EXERCISE MATERIAL:

(* ===== verification/Ptrace.v ===== *)
(** * ptrace/ptrace-syscall.c: rewriting the text a traced program writes

    The tracer copies the buffer of a [write] out of the child a word at a
    time, reverses the text and copies it back.  The child's memory is an
    object at an address; a word is the list of its eight bytes, so that the
    copies between words and characters are as in the code. *)
From Stdlib Require Import ZArith Lia.
From stdpp Require Import base tactics numbers list.
From S2P Require Import Prelude.
From S2P Require Import Bits.
From S2P Require Import Words.

Open Scope Z_scope.

Definition LONG_SIZE : Z := 8.

(** ** The child *)
Record child := Child { base : Z; cells : list Z }.

(** [ptrace(PTRACE_PEEKDATA, ...)]: the word and whether [errno] was set; a word
    that cannot be read is -1. *)
Definition peek (c : child) (addr : Z) : list Z * bool :=
  match load_n (cells c) (addr - base c) LONG_SIZE with
  | Ret w => (w, false)
  | _ => (replicate 8 255, true)
  end.

(** [ptrace(PTRACE_POKEDATA, ...)]: nothing is written where it fails. *)
Definition poke (c : child) (addr : Z) (w : list Z) : child :=
  match store_n (cells c) (addr - base c) w with
  | Ret m => Child (base c) m
  | _ => c
  end.

(** ** The code *)
Definition LONG_MAGIC : Z := 0x7f7f7f7f7f7f7f7f.

(** [x & LONG_MAGIC] is taken of an [unsigned long]. *)
Definition LONG_HAS_ZERO_BYTE (x : Z) : bool :=
  bool_decide (wrap 64 (Z.lnot (Z.lor (wrap 64 (Z.land x LONG_MAGIC + LONG_MAGIC)) LONG_MAGIC)) ≠ 0).

Definition dump_step (c : child) (addr : Z) (s : Z * list Z) : outcome ((Z * list Z) + list Z) :=
  let '(nr, data) := s in
  let '(v, err) := peek c (addr + nr) in
  if err : bool then data ← store data nr 0; Ret (inr data)
  else
    data ← memcpy data nr v 0 LONG_SIZE;
    if LONG_HAS_ZERO_BYTE (word_value v) then Ret (inr data)
    else Ret (inl (nr + LONG_SIZE, data)).

(** [data] is the static buffer of 4096 characters. *)
Definition dump_string (c : child) (addr : Z) (data : list Z) : outcome (list Z) :=
  while_fuel 514 (dump_step c addr) (0, data).

Definition skip_step (str : list Z) (j : Z) : outcome (Z + Z) :=
  c ← load str j;
  Ret (if isspace c then inl (j - 1) else inr j).

Definition swap_step (s : Z * Z * list Z) : outcome ((Z * Z * list Z) + list Z) :=
  let '(i, j, str) := s in
  if decide (i < j) then
    t ← load str i;
    u ← load str j;
    str ← store str i u;
    str ← store str j t;
    Ret (inl (i + 1, j - 1, str))
  else Ret (inr str).

Definition reverse (str : list Z) (jump_nl : bool) : outcome (list Z) :=
  n ← strlen str 0;
  j ← (if jump_nl then while_fuel (S (Z.to_nat n)) (skip_step str) (n - 1) else Ret (n - 1));
  while_fuel (S (Z.to_nat n)) swap_step (0, j, str).

Definition peek_data (c : child) (addr : Z) (str : list Z) (len : Z) : outcome (list Z) :=
  str ← for_up (Z.to_nat (Z.quot len LONG_SIZE)) 0
    (λ i str, memcpy str (i * LONG_SIZE) (peek c (addr + i * LONG_SIZE)).1 0 LONG_SIZE) str;
  let i := Z.quot len LONG_SIZE in
  let j := Z.rem len LONG_SIZE in
  str ← (if decide (j ≠ 0) then memcpy str (i * LONG_SIZE) (peek c (addr + i * LONG_SIZE)).1 0 j else Ret str);
  store str len 0.

(** [data] is the uninitialised word on the stack. *)
Definition poke_data (c : child) (addr : Z) (str : list Z) (len : Z) (data : list Z) : outcome child :=
  '(c, data) ← for_up (Z.to_nat (Z.quot len LONG_SIZE)) 0
    (λ i '(c, data),
      data ← memcpy data 0 str (i * LONG_SIZE) LONG_SIZE;
      Ret (poke c (addr + i * LONG_SIZE) data, data)) (c, data);
  let i := Z.quot len LONG_SIZE in
  let j := Z.rem len LONG_SIZE in
  if decide (j ≠ 0) then
    data ← memcpy data 0 str (i * LONG_SIZE) j;
    Ret (poke c (addr + i * LONG_SIZE) data)
  else Ret c.

Definition SYS_write : Z := 1.

(** A stop of the child at a system call: its number, the address and the size
    of the buffer, and the memory the child has then. *)
Record stop := Stop { orig_rax : Z; rsi : Z; rdx : Z; memory : child }.

(** What the tracer does at a stop, with the word on its stack. *)
Definition handle_stop `{al : Allocator} (word : list Z) (insyscall : Z) (s : stop) : outcome (Z * child) :=
  if decide (orig_rax s = SYS_write) then
    if decide (insyscall = 0) then
      match malloc (wrap 64 (rdx s + 1)) with
      | None => Undef
      | Some p =>
          p ← peek_data (memory s) (rsi s) p (s32 (rdx s));
          p ← reverse p true;
          c ← poke_data (memory s) (rsi s) p (s32 (rdx s)) word;
          Ret (1, c)
      end
    else Ret (0, memory s)
  else Ret (insyscall, memory s).

(** The loop over the stops until the child exits: the memory the child goes on
    with after each. *)
Fixpoint main_loop `{al : Allocator} (word : list Z) (insyscall : Z) (stops : list stop) : outcome (list child) :=
  match stops with
  | [] => Ret []
  | s :: stops =>
      '(insyscall, c) ← handle_stop word insyscall s;
      cs ← main_loop word insyscall stops;
      Ret (c :: cs)
  end.

Definition main `{al : Allocator} (word : list Z) (stops : list stop) : outcome (list child) := main_loop word 0 stops.

(** ** Copying *)

(** The words of a buffer of [len] bytes, the last one in part. *)
Definition padded (len : Z) : Z := (len + 7) / 8 * 8.

Lemma peek_at c pre mem k addr :
  cells c = pre ++ mem → addr = base c + zlen pre + k → 0 ≤ k → k + 8 ≤ zlen mem →
  peek c addr = (take 8 (drop (Z.to_nat k) mem), false).
Proof.
  intros Hc -> Hk Hl. unfold peek. rewrite Hc.
  replace (base c + zlen pre + k - base c) with (zlen pre + k) by lia.
  replace mem with (take (Z.to_nat k) mem ++ take 8 (drop (Z.to_nat k) mem) ++ drop 8 (drop (Z.to_nat k) mem)) at 1 by (by rewrite !take_drop).
  rewrite app_assoc, load_n_app; [done|len|unfold LONG_SIZE; len].
Qed.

DIRECTIONS:
In the data above, tally the lines holding "that" and answer with the figure only.

WRITTEN REPLY:
2